Predicting Space Tourism Demand Using Explainable AI
Tan-Hanh Pham, Jingchen Bi, Rodrigo Mesa-Arango, Kim-Doang Nguyen
TL;DR
This work develops SpaceNet, a transformer-based model for predicting space tourism demand across four travel types using US survey data, framed within a trustworthy and explainable AI pipeline guided by NIST principles. It leverages SHAP for global, local, and instance explanations and employs data diversification and SMOTE to address biases, achieving a ROC-AUC of 0.82 ± 0.088 with the top-25 features. Key drivers identified include travel price, age, income, gender, and fatality probability, providing actionable insights for marketing and service design.
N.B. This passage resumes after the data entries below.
Lemma fetch_code_at code a bs :
  (length bs <= 15)%nat -> code_at code a bs ->
  exists rest, fetch code a = bs ++ rest /\ length rest = (15 - length bs)%nat.
Proof.
  intros Hl Hc. exists (drop (length bs) (fetch code a)).
  assert (length (fetch code a) = 15%nat) as Hf by (unfold fetch; by rewrite length_fmap).
  split; [|rewrite length_drop; lia].
  rewrite <- (take_drop (length bs) (fetch code a)) at 1. f_equal.
  apply list_eq_same_length with (length bs); [done|rewrite length_take; lia|].
  intros i x y Hi Hx Hy. rewrite lookup_take_lt in Hx by done.
  unfold fetch in Hx. rewrite list_lookup_fmap, lookup_seq_lt in Hx by lia.
  cbn in Hx. simplify_eq. by apply Hc.
Qed.

(** [bs] is the encoding of [i]. *)
Definition encodes (bs : list Z) (i : instr) : Prop :=
  (length bs <= 15)%nat /\ decode bs = Some (i, []).

Lemma step_encoded code a bs i d pc' d' :
  encodes bs i -> code_at code a bs ->
  exec (a + Z.of_nat (length bs)) i d = Some (pc', d') ->
  step code (a, d) (pc', d').
Proof.
  intros [Hl Hd] Hc He. destruct (fetch_code_at code a bs Hl Hc) as (rest & Hf & Hr).
  exists i, rest. cbn [fst snd]. rewrite Hf. split; [by apply (decode_app _ _ [])|].
  rewrite Hr. by replace (15 - (15 - length bs))%nat with (length bs) by lia.
Qed.

(** An encoded instruction is the only one that can execute. *)
Lemma step_encoded_inv code a bs i d y :
  encodes bs i -> code_at code a bs -> step code (a, d) y ->
  exec (a + Z.of_nat (length bs)) i d = Some y.
Proof.
  intros [Hl Hd] Hc (i' & rest' & Hf' & He). destruct (fetch_code_at code a bs Hl Hc) as (rest & Hf & Hr).
  cbn [fst snd] in *. rewrite Hf, (decode_app _ _ [] rest Hd) in Hf'. injection Hf' as <- <-.
  cbn [app] in He. rewrite Hr in He. by replace (15 - (15 - length bs))%nat with (length bs) in He by lia.
Qed.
The study demonstrates that explainable AI can reveal not only accurate predictions but also the reasoning behind individual and class-level decisions, offering practical impact for a rapidly evolving space tourism market.
Abstract
Comprehensive forecasts of space tourism demand are crucial for businesses to optimize strategies and customer experiences in this burgeoning industry. Traditional methods struggle to capture the complex factors influencing an individual's decision to travel to space. In this paper, we propose an explainable and trustworthy artificial intelligence framework to address the challenge of predicting space tourism demand by following the National Institute of Standards and Technology guidelines. We develop a novel machine learning network, called SpaceNet, capable of learning wide-range dependencies in data and allowing us to analyze the relationships between various factors such as age, income, and risk tolerance. We investigate space travel demand in the US, categorizing it into four types: no travel, moon travel, suborbital, and orbital travel. To this end, we collected 1860 data points in many states and cities with different ages and then conducted our experiment with the data. From our experiments, the SpaceNet achieves an average ROC-AUC of 0.82 $\pm$ 0.088, indicating strong classification performance. Our investigation demonstrated that travel price, age, annual income, gender, and fatality probability are important features in deciding whether a person wants to travel or not. Beyond demand forecasting, we use explainable AI to provide interpretation for the travel-type decisions of an individual, offering insights into the factors driving interest in space travel, which is not possible with traditional classification methods. This knowledge enables businesses to tailor marketing strategies and optimize service offerings in this rapidly evolving market. To the best of our knowledge, this is the first work to implement an explainable and interpretable AI framework for investigating the factors influencing space tourism.